* _Requirement_: Could you set down exactly the lines of the data below, starting at the one that holds "eexists. split; [done|]." and ending at the one that holds "eq_refl eq_refl) as H.", both included, and only those?

START Available data

(** The load generator reads what the gateway answers: for every completion it prints the
    question and the answer, cut to 70 characters, and counts a success. *)
Theorem demo_reads_answer use_color node_colors id created r body index prompt backend_id text elapsed :
  completion_body id created r = Some body →
  let '(lines, outcome) := read_response node_colors use_color index prompt 200 backend_id (Some body) text elapsed in
  outcome = Some true ∧ length lines = 3 ∧
  lines !! 1 = Some ("    " +:+ paint use_color "Q" DIM +:+ " " +:+ truncate 70 prompt) ∧
  lines !! 2 = Some ("    " +:+ paint use_color "A" DIM +:+ " " +:+ truncate 70 (br_content r)).
Proof.
  unfold completion_body. destruct (br_prompt_tokens r); try done. destruct (br_completion_tokens r); try done.
  by intros [= <-].
Qed.

(** A rotation of a key reaches the gateway through the file: rotating writes a file that
    loads as exactly the rotated clients, and prints the new key; for a client the file does
    not have it exits with 1 and writes nothing. *)
Theorem rotation_reaches_gateway `{IsoFormat} render cid keys_file new_key now grace file clients :
  load_file render file = Some clients →
  match rotate_client_key clients cid new_key now grace with
  | Some updated => ∃ file', rotate_main render cid keys_file new_key now grace file =
                               Some {| rt_exit := 0; rt_file := file'; rt_out := [new_key] |} ∧
                             load_file render file' = Some updated
  | None => ∃ out, rotate_main render cid keys_file new_key now grace file =
                     Some {| rt_exit := 1; rt_file := file; rt_out := out |}
  end.
Proof.
  intros Hf. unfold rotate_main. rewrite Hf. cbn [mbind option_bind].
  destruct (rotate_client_key clients cid new_key now grace) as [updated|]; [|by eexists].
  eexists. split; [done|]. unfold load_file, save_file. rewrite loads_dumps_ws by (apply save_ok || done).
  apply clients_roundtrip.
Qed.

(** ** Witnesses *)

Definition sample_stream : list BackendChunk :=
  [text_chunk "Hi "; {| ck_content := JStr "there"; ck_finish_reason := JStr "stop"; ck_usage := JNull |};
   {| ck_content := JStr ""; ck_finish_reason := JNull;
      ck_usage := JObj [("prompt_tokens", JInt 3); ("completion_tokens", JInt 2)] |}].

Lemma stream_survives_gateway_witness :
  let body := body_text (stream_events "ab" 1700000000 "m" (sample_stream, Ret tt)) in
  run_attempt loads (Backends.Response 200 body (splitlines body) None) =
    ([text_chunk "Hi "; {| ck_content := JStr "there"; ck_finish_reason := JStr "stop"; ck_usage := JNull |}], AReturn).
Proof.
  cbv zeta. rewrite (stream_survives_gateway splitlines "ab" 1700000000 "m" (sample_stream, Ret tt) None);
    [reflexivity|done|by vm_compute|by vm_compute].
Defined.

Lemma chained_completion_counts_nothing_witness :
  let body := body_text (stream_events "ab" 1700000000 "m" (sample_stream, Ret tt)) in
  backend_complete "m" (sample_stream, Ret tt) =
    Ret {| br_model := "m"; br_content := "Hi there"; br_finish_reason := JStr "stop";
           br_prompt_tokens := JInt 3; br_completion_tokens := JInt 2 |} ∧
  backend_complete "m" ((run_attempt loads (Backends.Response 200 body (splitlines body) None)).1, Ret tt) =
    Ret {| br_model := "m"; br_content := "Hi there"; br_finish_reason := JStr "stop";
           br_prompt_tokens := JInt 0; br_completion_tokens := JInt 0 |}.
Proof.
  cbv zeta. split; [reflexivity|].
  pose proof (chained_completion_counts_nothing splitlines "ab" 1700000000 "m" "m" "m" sample_stream ["Hi "; "there"; ""]
    {| br_model := "m"; br_content := "Hi there"; br_finish_reason := JStr "stop";
       br_prompt_tokens := JInt 3; br_completion_tokens := JInt 2 |} (λ _, eq_refl) ltac:(by vm_compute) eq_refl eq_refl eq_refl) as H.
  cbv zeta in H. destruct (run_attempt loads _) as [read e]. exact (proj2 H).
Defined.

Definition sample_answer : BackendResponse :=
  {| br_model := "m"; br_content := "  Nairobi   is in
     Kenya"; br_finish_reason := JStr "stop"; br_prompt_tokens := JInt 5; br_completion_tokens := JInt 4 |}.

Lemma demo_reads_answer_witness :
  ∃ body, completion_body "ab" 1700000000 sample_answer = Some body ∧
    (read_response [] false 7 "Where is Nairobi?" 200 "lab" (Some body) "" f_zero).1 !! 2
      = Some "    A Nairobi is in Kenya".
Proof.
  eexists. split; [reflexivity|].
  pose proof (demo_reads_answer false [] "ab" 1700000000 sample_answer _ 7 "Where is Nairobi?" "lab" "" f_zero eq_refl) as H.
  destruct (read_response _ _ _ _ _ _ _ _ _) as [lines outcome]. exact (proj2 (proj2 (proj2 H))).
Defined.

#[local] Existing Instance number_format.

Lemma rotation_reaches_gateway_witness :
  let file := save_file sample_clients in
  ∃ updated file',
    rotate_client_key sample_clients "ci" "new" 100 50 = Some updated ∧
    rotate_main dumps "ci" "keys.json" "new" 100 50 file = Some {| rt_exit := 0; rt_file := file'; rt_out := ["new"] |} ∧
    load_file dumps file' = Some updated ∧ authenticate updated "new" 7 ≠ None.
Proof.
  cbv zeta. pose proof (rotation_reaches_gateway dumps "ci" "keys.json" "new" 100 50 (save_file sample_clients)
    sample_clients ltac:(by vm_compute)) as H.
  destruct (rotate_client_key sample_clients "ci" "new" 100 50) as [updated|] eqn:E; [|by vm_compute in E].
  destruct H as (file' & Hmain & Hload). exists updated, file'. split_and!; [done|exact Hmain|exact Hload|].
  injection E as <-. by vm_compute.
Defined.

END Available data

* _Your response_:
  eexists. split; [done|]. unfold load_file, save_file. rewrite loads_dumps_ws by (apply save_ok || done).
  apply clients_roundtrip.
Qed.

(** ** Witnesses *)

Definition sample_stream : list BackendChunk :=
  [text_chunk "Hi "; {| ck_content := JStr "there"; ck_finish_reason := JStr "stop"; ck_usage := JNull |};
   {| ck_content := JStr ""; ck_finish_reason := JNull;
      ck_usage := JObj [("prompt_tokens", JInt 3); ("completion_tokens", JInt 2)] |}].

Lemma stream_survives_gateway_witness :
  let body := body_text (stream_events "ab" 1700000000 "m" (sample_stream, Ret tt)) in
  run_attempt loads (Backends.Response 200 body (splitlines body) None) =
    ([text_chunk "Hi "; {| ck_content := JStr "there"; ck_finish_reason := JStr "stop"; ck_usage := JNull |}], AReturn).
Proof.
  cbv zeta. rewrite (stream_survives_gateway splitlines "ab" 1700000000 "m" (sample_stream, Ret tt) None);
    [reflexivity|done|by vm_compute|by vm_compute].
Defined.

Lemma chained_completion_counts_nothing_witness :
  let body := body_text (stream_events "ab" 1700000000 "m" (sample_stream, Ret tt)) in
  backend_complete "m" (sample_stream, Ret tt) =
    Ret {| br_model := "m"; br_content := "Hi there"; br_finish_reason := JStr "stop";
           br_prompt_tokens := JInt 3; br_completion_tokens := JInt 2 |} ∧
  backend_complete "m" ((run_attempt loads (Backends.Response 200 body (splitlines body) None)).1, Ret tt) =
    Ret {| br_model := "m"; br_content := "Hi there"; br_finish_reason := JStr "stop";
           br_prompt_tokens := JInt 0; br_completion_tokens := JInt 0 |}.
Proof.
  cbv zeta. split; [reflexivity|].
  pose proof (chained_completion_counts_nothing splitlines "ab" 1700000000 "m" "m" "m" sample_stream ["Hi "; "there"; ""]
    {| br_model := "m"; br_content := "Hi there"; br_finish_reason := JStr "stop";
       br_prompt_tokens := JInt 3; br_completion_tokens := JInt 2 |} (λ _, eq_refl) ltac:(by vm_compute) eq_refl eq_refl eq_refl) as H.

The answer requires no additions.